In December 2016, Andra Day received the Powerhouse Award at the Billboard Women in Music event. When asked what makes a 'powerhouse' powerful to others, Day responded, "I think you just remind them of their value, you remind them of their purpose. You remind them that you are not here just to exist, you're here to impact people in their lives...I think it just reinforces that."

In 2017, Day appeared on the song "Stand Up for Something" with rapper Common for the film Marshall. The single was nominated for the Academy Award for Best Original Song; Day and Common performed the song at the 90th Academy Awards in March 2018. Day performed with the Baltimore Children's Choir for the opening musical performance at the March for Our Lives rally in Washington, D.C., on March 24, 2018.
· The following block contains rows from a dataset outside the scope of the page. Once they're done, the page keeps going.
(** * qotd-rs: the quote indexer, the corpus and the UDP reply loop

    A shallow embedding of [src/src/quotes.rs] (indexing of quote files,
    corpus construction, random selection, rot13) and of the UDP handler
    of [Server::serve] in [src/src/server.rs]. *)

From Stdlib Require Import List Arith NArith Lia Bool Btauto QArith.
From Stdlib Require Import Strings.Byte Strings.String.
Import ListNotations.

Local Open Scope nat_scope.
Local Open Scope list_scope.

(** ** Bytes, UTF-8 validity and string helpers *)

Definition bytes := list byte.

Definition bs (s : string) : bytes := list_byte_of_string s.

(** Newline, [%] and [/]. *)
Definition NL : byte := x0a.
Definition PCT : byte := x25.
Definition SLASH : byte := x2f.

Definition in_range (lo hi : nat) (b : byte) : bool :=
  (lo <=? Byte.to_nat b) && (Byte.to_nat b <=? hi).

Definition cont_byte (b : byte) : bool := in_range 128 191 b.

(** Allowed range of the second byte of a multi-byte sequence, following
    the well-formed table of Unicode (used by [str::from_utf8]). *)
Definition second_ok (b0 b1 : byte) : bool :=
  let n0 := Byte.to_nat b0 in
  if n0 =? 224 then in_range 160 191 b1
  else if n0 =? 237 then in_range 128 159 b1
  else if n0 =? 240 then in_range 144 191 b1
  else if n0 =? 244 then in_range 128 143 b1
  else cont_byte b1.

(** Width of the sequence started by a leading byte; 0 if invalid. *)
Definition utf8_width (b0 : byte) : nat :=
  if in_range 0 127 b0 then 1
  else if in_range 194 223 b0 then 2
  else if in_range 224 239 b0 then 3
  else if in_range 240 244 b0 then 4
  else 0.

(** [str::from_utf8(..).is_ok()]. *)
Fixpoint utf8_valid (l : bytes) : bool :=
  match l with
  | [] => true
  | b0 :: r0 =>
    match utf8_width b0, r0 with
    | 1, _ => utf8_valid r0
    | 2, b1 :: r1 => cont_byte b1 && utf8_valid r1
    | 3, b1 :: b2 :: r2 => second_ok b0 b1 && cont_byte b2 && utf8_valid r2
    | 4, b1 :: b2 :: b3 :: r3 =>
        second_ok b0 b1 && cont_byte b2 && cont_byte b3 && utf8_valid r3
    | _, _ => false
    end
  end.

(** [Path::to_str]: [Some] exactly when the path is valid UTF-8. *)
Definition to_str (p : bytes) : option bytes :=
  if utf8_valid p then Some p else None.

Fixpoint starts_with (s pat : bytes) : bool :=
  match pat, s with
  | [], _ => true
  | p :: pat', c :: s' => Byte.eqb p c && starts_with s' pat'
  | _ :: _, [] => false
  end.

(** [str::ends_with]. *)
Definition ends_with (s suf : bytes) : bool := starts_with (rev s) (rev suf).

(** [str::contains] with a string pattern. *)
Fixpoint contains (s pat : bytes) : bool :=
  starts_with s pat || match s with [] => false | _ :: s' => contains s' pat end.

(** ** Constants of quotes.rs *)

Definition SEPARATOR : bytes := [PCT].
Definition ROT31_TOKEN : bytes := bs "$SerrOFQ$".
Definition PLAIN_TOKEN : bytes := bs "$FreeBSD$".
Definition OFFENSIVE_SUFFIX : bytes := bs "-o".

(** ** Data model *)

Inductive QuoteCategory := Decorous | Offensive.
Inductive FileEncoding := Plain | Rot13.

Definition cat_eqb (a b : QuoteCategory) : bool :=
  match a, b with
  | Decorous, Decorous | Offensive, Offensive => true
  | _, _ => false
  end.

Record QuoteIndex := mkQuoteIndex { offset : nat; length : nat }.

(** The file handle is modelled by the file's contents, into which
    [read_quote] seeks. *)
Record QuoteFile := mkQuoteFile {
  file_handle : bytes;
  quotes : list QuoteIndex;
  encoding : FileEncoding;
  category : QuoteCategory }.

(** ** Results: [io::Result] plus a panic *)

(** [OsError] stands for the error the operating system reports when
    [File::open] or [read_dir] fails (not found, permission denied, ...),
    which [?] passes on; its kind is not modelled. *)
Inductive io_error := OsError | InvalidData | UnexpectedEof | NotADirectory.

Inductive outcome (A : Type) :=
| Ok (a : A)
| Err (e : io_error)
| Panic.
Arguments Ok {A} a.
Arguments Err {A} e.
Arguments Panic {A}.

(** The [?] operator, with panics propagating. *)
Definition bind {A B} (m : outcome A) (k : A -> outcome B) : outcome B :=
  match m with
  | Ok a => k a
  | Err e => Err e
  | Panic => Panic
  end.

Notation "x <-- m ;; k" := (bind m (fun x => k))
  (at level 61, m at next level, right associativity).

(** ** Quotes::rot13 *)

Definition add_byte (c : byte) (k : nat) : byte :=
  match Byte.of_nat (Byte.to_nat c + k) with Some c' => c' | None => c end.

Definition sub_byte (c : byte) (k : nat) : byte :=
  match Byte.of_nat (Byte.to_nat c - k) with Some c' => c' | None => c end.

(** [b'A'..=b'M' | b'a'..=b'm' => *c += 13],
    [b'N'..=b'Z' | b'n'..=b'z' => *c -= 13], otherwise unchanged. *)
Definition rot13_byte (c : byte) : byte :=
  if in_range 65 77 c || in_range 97 109 c then add_byte c 13
  else if in_range 78 90 c || in_range 110 122 c then sub_byte c 13
  else c.

Definition rot13 (text : bytes) : bytes := map rot13_byte text.

(** ** Quotes::process_file *)

(** Successive [read_line] calls: each line runs up to and including its
    newline; the last one may lack it. *)
Fixpoint split_lines_acc (cur : bytes) (s : bytes) : list bytes :=
  match s with
  | [] => match cur with [] => [] | _ => [rev cur] end
  | b :: s' =>
      if Byte.eqb b NL then rev (b :: cur) :: split_lines_acc [] s'
      else split_lines_acc (b :: cur) s'
  end.

Definition split_lines (s : bytes) : list bytes := split_lines_acc [] s.

(** The loop variables of [process_file]. *)
Record IndexState := mkIndexState {
  st_offset : nat;
  st_last_offset : nat;
  st_quotes : list QuoteIndex;
  st_encoding : FileEncoding;
  st_encoding_found : bool }.

Definition init_state : IndexState := mkIndexState 0 0 [] Plain false.

(** One iteration of the [while] loop body, for the line [line_buf]. *)
Definition index_line (st : IndexState) (line_buf : bytes) : IndexState :=
  let '(encoding, encoding_found) :=
    if negb (st_encoding_found st) then
      if contains line_buf ROT31_TOKEN then (Rot13, true)
      else if contains line_buf PLAIN_TOKEN then (Plain, true)
      else (st_encoding st, st_encoding_found st)
    else (st_encoding st, st_encoding_found st) in
  let line_len := List.length line_buf in
  let offset := st_offset st in
  let '(quotes, last_offset) :=
    if starts_with line_buf SEPARATOR then
      let len := offset - st_last_offset st in
      ((if 0 <? len then st_quotes st ++ [mkQuoteIndex (st_last_offset st) len]
        else st_quotes st),
       offset + line_len)
    else (st_quotes st, st_last_offset st) in
  mkIndexState (offset + line_len) last_offset quotes encoding encoding_found.

(** [while buf_read.read_line(&mut line_buf).await? > 0 { .. }]: a line
    that is not valid UTF-8 makes [read_line] fail with [InvalidData]. *)
Fixpoint read_loop (lines : list bytes) (st : IndexState) : outcome IndexState :=
  match lines with
  | [] => Ok st
  | l :: ls => if utf8_valid l then read_loop ls (index_line st l) else Err InvalidData
  end.

Definition path_category (path : bytes) : QuoteCategory :=
  let s := match to_str path with Some s => s | None => OFFENSIVE_SUFFIX end in
  if ends_with s OFFENSIVE_SUFFIX then Offensive else Decorous.

(** [fh = None] models a failing [File::open], whose error is passed on. *)
Definition process_file (path : bytes) (fh : option bytes) : outcome QuoteFile :=
  let category := path_category path in
  match fh with
  | None => Err OsError
  | Some contents =>
      st <-- read_loop (split_lines contents) init_state ;;
      Ok (mkQuoteFile contents (st_quotes st) (st_encoding st) category)
  end.

(** ** rand_distr's [WeightedAliasIndex] and rand's [gen_range]

    Library code (not part of this repository), modelled after its
    documentation: [WeightedAliasIndex::new] rejects an empty list
    ([NoItem]), more than [u32::MAX] weights ([TooMany]), a weight above
    [usize::MAX / n] ([InvalidWeight]) and weights summing to zero
    ([AllWeightsZero]); [sample] returns an index in [0 .. n) with
    probability proportional to its weight. *)

Definition USIZE_MAX : N := 18446744073709551615%N.
Definition U32_MAX : N := 4294967295%N.

Inductive WeightedError := NoItem | InvalidWeight | AllWeightsZero | TooMany.

Record WeightedAliasIndex := mkWeightedAliasIndex { aw_weights : list nat }.

Definition sum_list (l : list nat) : nat := fold_right Nat.add 0 l.

Definition alias_new (weights : list nat) : WeightedAliasIndex + WeightedError :=
  let n := List.length weights in
  if n =? 0 then inr NoItem
  else if (U32_MAX <? N.of_nat n)%N then inr TooMany
  else if negb (forallb (fun w => N.of_nat w <=? USIZE_MAX / N.of_nat n)%N weights)
  then inr InvalidWeight
  else if sum_list weights =? 0 then inr AllWeightsZero
  else inl (mkWeightedAliasIndex weights).

(** The number of indices [sample] ranges over. *)
Definition sample_range (w : WeightedAliasIndex) : nat := List.length (aw_weights w).

(** Probability that [sample] returns [i]. *)
Definition sample_prob (w : WeightedAliasIndex) (i : nat) : Q :=
  inject_Z (Z.of_nat (nth i (aw_weights w) 0)) / inject_Z (Z.of_nat (sum_list (aw_weights w))).

(** [rng.gen_range(0..n)], for the raw draw [r]; the empty range panics. *)
Definition gen_range (n r : nat) : outcome nat :=
  if n =? 0 then Panic else Ok (r mod n).

(** Probability that [gen_range(0..n)] returns [j]. *)
Definition gen_range_prob (n j : nat) : Q :=
  if j <? n then 1 / inject_Z (Z.of_nat n) else 0.

(** [Result::unwrap]. *)
Definition unwrap {A E} (r : A + E) : outcome A :=
  match r with inl a => Ok a | inr _ => Panic end.
(** * Verification of the tagging, expansion and suggestion logic of the
      MLAI Slack bot (src/utils.py, src/graph.py, src/nlp.py).

    Python strings are modelled as [String.string] over ASCII characters;
    the string methods the code uses ([strip], [upper], [lower], [split],
    [in]) are written out below with Python's semantics on that subset.
    Calls to the external classifier and to the graph store are inputs of
    the model: a response value, or a function answering each query. *)

From Stdlib Require Import String Ascii List Bool ZArith QArith Qround Lia Lqa.
From Stdlib Require Import Permutation Sorted.
Import ListNotations.
Open Scope string_scope.

(** ** Python string methods on ASCII strings *)
Module PyStr.

(** [str.isspace] on ASCII: tab, newline, vertical tab, form feed,
    carriage return, the separators 0x1c-0x1f, and space. *)
Definition is_space (c : ascii) : bool :=
  let n := nat_of_ascii c in
  (((9 <=? n) && (n <=? 13)) || ((28 <=? n) && (n <=? 32)))%nat.

Fixpoint lstrip (s : string) : string :=
  match s with
  | EmptyString => EmptyString
  | String c s' => if is_space c then lstrip s' else s
  end.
In 2024, Andra Day performed “Lift Every Voice and Sing” on the pregame show of Super Bowl LVIII. In August 2025 she collaborated on the track "Lean on My Love" featured on Jon Batiste's ninth studio album Big Money.

===Acting===
In her first major film role, Day starred as the iconic singer Billie Holiday in the biographical drama The United States vs. Billie Holiday, for which she won a Golden Globe for Best Actress – Drama, a BET Award for Best Actress and received her first Academy Award nomination for Best Actress. Day also composed and performed the soundtrack, which won the Grammy Award for Best Compilation Soundtrack for Visual Media. The original song "Tigress & Tweed" being nominated for Best Original Songs at the Golden Globe, Critics' Choice Movie Award and Black Reel award.
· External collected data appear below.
(** * SignalLang: symbol table, TAC generator and dead-code eliminator

    A shallow embedding of the compiler front end of SignalLang
    (symbolTable.cpp, errorHandler.cpp, lexer.cpp, tacGen.cpp, dce.cpp)
    together with the properties its specification states about it.

    Conventions of the embedding:
    - [std::string] is [string]; [std::unordered_map<string, SymbolEntry>]
      is [gmap string SymbolEntry]; [std::unordered_set<string>] is
      [gset string]; [std::vector] is [list], index 0 first;
      [std::stack] is a [list] whose head is the top.
    - [int] fields that may hold [-1] are [Z]; the counters that are only
      ever incremented from zero are [nat] (signed overflow is undefined in
      C++, so runs stay below it).
    - The collaborators are attached the way the driver attaches them: one
      [ErrorHandler] shared by the lexer, the symbol table and the
      generator.  Whether the lexer holds a symbol table is kept as a flag,
      since [Lexer::lexIdentifier] branches on it.
    - A pointer into the table returned by [lookup] is the index of the
      frame that holds the entry, together with the entry. *)

From Stdlib Require Import DecimalString HexadecimalString ZArith Ascii.
From Stdlib Require HexadecimalNat DecimalZ DecimalPos.
From stdpp Require Import gmap strings list.

Open Scope string_scope.

(** ** Text helpers *)

(** [std::to_string(int)]. *)
Definition to_string (z : Z) : string :=
  DecimalString.NilZero.string_of_int (Z.to_int z).

(** [SymbolTable::to_hex]: lower-case hexadecimal, no prefix. *)
Definition to_hex (n : nat) : string :=
  HexadecimalString.NilZero.string_of_uint (Nat.to_hex_uint n).

(** [s.empty()]. *)
Definition is_empty (s : string) : bool :=
  match s with "" => true | _ => false end.

(** [s.size() > 0 && s[0] == 't'], the test both the generator and the
    eliminator use to recognise a temporary. *)
Definition starts_with_t (s : string) : bool :=
  match s with
  | String c _ => bool_decide (c = "t"%char)
  | "" => false
  end.

(** ** errorHandler.h / errorHandler.cpp *)

(** The [enum class]es keep their scope: [ErrorPhase::SYNTAX] is
    [ErrorPhase.SYNTAX]. *)
Module ErrorPhase.
Inductive t := LEXICAL | SYNTAX | SEMANTIC | RUNTIME | GENERIC.
#[global] Instance phase_eq_dec : EqDecision t.
Proof. solve_decision. Defined.
End ErrorPhase.

Module Severity.
Inductive t := INFO | WARNING | ERROR | FATAL.
#[global] Instance severity_eq_dec : EqDecision t.
Proof. solve_decision. Defined.
End Severity.

Record CompilerError := mkCompilerError {
  phase : ErrorPhase.t;
  severity : Severity.t;
  message : string;
  err_line : Z;
  err_column : Z;
  recoverable : bool
}.

Global Instance CompilerError_eq_dec : EqDecision CompilerError.
Proof. solve_decision. Defined.

Record ErrorHandler := mkErrorHandler {
  errors : list CompilerError;
  stopOnFatal : bool
}.

(** [ErrorHandler::ErrorHandler()]. *)
Definition newErrorHandler : ErrorHandler :=
  {| errors := []; stopOnFatal := true |}.

(** [ErrorHandler::report]: the message is stored; the second component
    tells whether the call throws. *)
Definition report (p : ErrorPhase.t) (s : Severity.t) (msg : string)
    (line col : Z) (rec : bool) (h : ErrorHandler) : ErrorHandler * bool :=
  ({| errors := errors h ++ [mkCompilerError p s msg line col rec];
      stopOnFatal := stopOnFatal h |},
   negb rec && bool_decide (s = Severity.FATAL) && stopOnFatal h).

(** [ErrorHandler::reportError] with [recoverable] left at its default
    [true]; by [reportError_never_throws] the call always returns. *)
Definition reportError (p : ErrorPhase.t) (msg : string) (line col : Z)
    (h : ErrorHandler) : ErrorHandler :=
  fst (report p Severity.ERROR msg line col true h).

(** ** symbolTable.h / symbolTable.cpp *)

Record SymbolEntry := mkSymbolEntry {
  name : string;
  kind : string;
  type : string;
  scopeLevel : Z;
  memoryAddr : string;
  value : string;
  is_state : bool;
  is_used : bool;
  decl_line : Z;
  is_dummy : bool
}.

Global Instance SymbolEntry_eq_dec : EqDecision SymbolEntry.
Proof. solve_decision. Defined.

(** The parameterised constructor [SymbolEntry(n, k, t, s, line)]. *)
Definition newSymbolEntry (n k t : string) (s line : Z) : SymbolEntry :=
  {| name := n; kind := k; type := t; scopeLevel := s; memoryAddr := "";
     value := ""; is_state := false; is_used := false; decl_line := line;
     is_dummy := false |}.

Definition set_scopeLevel (s : Z) (e : SymbolEntry) : SymbolEntry :=
  mkSymbolEntry (name e) (kind e) (type e) s (memoryAddr e) (value e)
    (is_state e) (is_used e) (decl_line e) (is_dummy e).
Definition set_memoryAddr (a : string) (e : SymbolEntry) : SymbolEntry :=
  mkSymbolEntry (name e) (kind e) (type e) (scopeLevel e) a (value e)
    (is_state e) (is_used e) (decl_line e) (is_dummy e).
Definition set_is_used (b : bool) (e : SymbolEntry) : SymbolEntry :=
  mkSymbolEntry (name e) (kind e) (type e) (scopeLevel e) (memoryAddr e)
    (value e) (is_state e) b (decl_line e) (is_dummy e).
Definition set_is_dummy (b : bool) (e : SymbolEntry) : SymbolEntry :=
  mkSymbolEntry (name e) (kind e) (type e) (scopeLevel e) (memoryAddr e)
    (value e) (is_state e) (is_used e) (decl_line e) b.
Definition set_decl_line (l : Z) (e : SymbolEntry) : SymbolEntry :=
  mkSymbolEntry (name e) (kind e) (type e) (scopeLevel e) (memoryAddr e)
    (value e) (is_state e) (is_used e) l (is_dummy e).
Definition set_kind (k : string) (e : SymbolEntry) : SymbolEntry :=
  mkSymbolEntry (name e) k (type e) (scopeLevel e) (memoryAddr e)
    (value e) (is_state e) (is_used e) (decl_line e) (is_dummy e).
Definition set_type (t : string) (e : SymbolEntry) : SymbolEntry :=
  mkSymbolEntry (name e) (kind e) t (scopeLevel e) (memoryAddr e)
    (value e) (is_state e) (is_used e) (decl_line e) (is_dummy e).

Record SymbolTable := mkSymbolTable {
  scopes : list (gmap string SymbolEntry);
  nextMemoryIndex : nat
}.

(** A table and the error handler it reports to. *)
Definition Sym : Type := SymbolTable * ErrorHandler.

(** [scopes.emplace_back()]. *)
Definition beginScope (st : SymbolTable) : SymbolTable :=
  {| scopes := scopes st ++ [∅]; nextMemoryIndex := nextMemoryIndex st |}.

(** [SymbolTable::SymbolTable(err)]. *)
Definition newSymbolTable : SymbolTable :=
  beginScope {| scopes := []; nextMemoryIndex := 0 |}.

(** [if(!scopes.empty()) scopes.pop_back()]. *)
Definition endScope (st : SymbolTable) : SymbolTable :=
  {| scopes := removelast (scopes st); nextMemoryIndex := nextMemoryIndex st |}.

(** [static_cast<int>(scopes.size()-1)]. *)
Definition currentScope (st : SymbolTable) : Z :=
  Z.of_nat (length (scopes st)) - 1.

(** Index of [scopes.back()]. *)
Definition backIndex (st : SymbolTable) : nat := pred (length (scopes st)).

(** [scopes[i][n] = e]. *)
Definition store (i : nat) (n : string) (e : SymbolEntry)
    (st : SymbolTable) : SymbolTable :=
  {| scopes := alter (fun m : gmap string SymbolEntry => <[n := e]> m) i (scopes st);
     nextMemoryIndex := nextMemoryIndex st |}.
In 2021, Day was involved as writer and song performer on American educational television series We the People, winning the Children's and Family Emmy Awards for Outstanding Short Form Program. In 2022, it was announced that Day will be starring in the Lee Daniels' horror/thriller The Deliverance with Mo'Nique, Omar Epps, Aunjanue Ellis-Taylor and Glenn Close. In 2024, Day was announced to be portraying the Greek goddess Athena for the Disney+ series Percy Jackson and the Olympians. In 2025 she acted as on Bradley Cooper's directed film Is This Thing On?.

== Filmography ==

=== Film ===

| Year | Film | Role | Notes |
| 2017 | Marshall | Nightclub Singer |  |
| Cars 3 | Sweet Tea | Voice |
| 2021 | The United States vs. Billie Holiday | Billie Holiday | Nominated: Academy Award for Best Actress Won: Golden Globe Award for Best Actress – Drama |
| 2024 | Exhibiting Forgiveness | Aisha |  |
| The Deliverance | Ebony Jackson |  |
| 2025 | Is This Thing On? | Christine |  |

=== Television ===

| Year | Film | Role | Notes |
| 2021 | We the People | Voice | Episode: "The Courts" |
| 2022 | RuPaul's Drag Race | Herself | Episode: "Moulin Ru: The Rusical" |
| 2024 | Bel Air | Episode: "Save the Best for Last" |
| 2025–present | Percy Jackson and the Olympians | Athena | Season 2 |

==Discography==

- Cheers to the Fall (2015)
- The United States vs. Billie Holiday (soundtrack) (2021)
- CASSANDRA (cherith) (2024)

==Awards and nominations==

Day has received three Grammy Award nominations for her R&B Album, Cheers to the Fall and her performance for "Rise Up" in 2016, and for Best Song Written for Visual Media for "Stand Up for Something" from Marshall. In 2018, she received a Daytime Emmy Award nomination for her live performance of "Rise Up" on The View. For the 2020 film The United States vs. Billie Holiday, at the Golden Globes, she received a nomination for Best Original Song for "Tigress and Tweed", and won Best Actress in a Motion Picture – Drama for her title performance as Billie Holiday. She also received a nomination for the Academy Award for Best Actress for the role.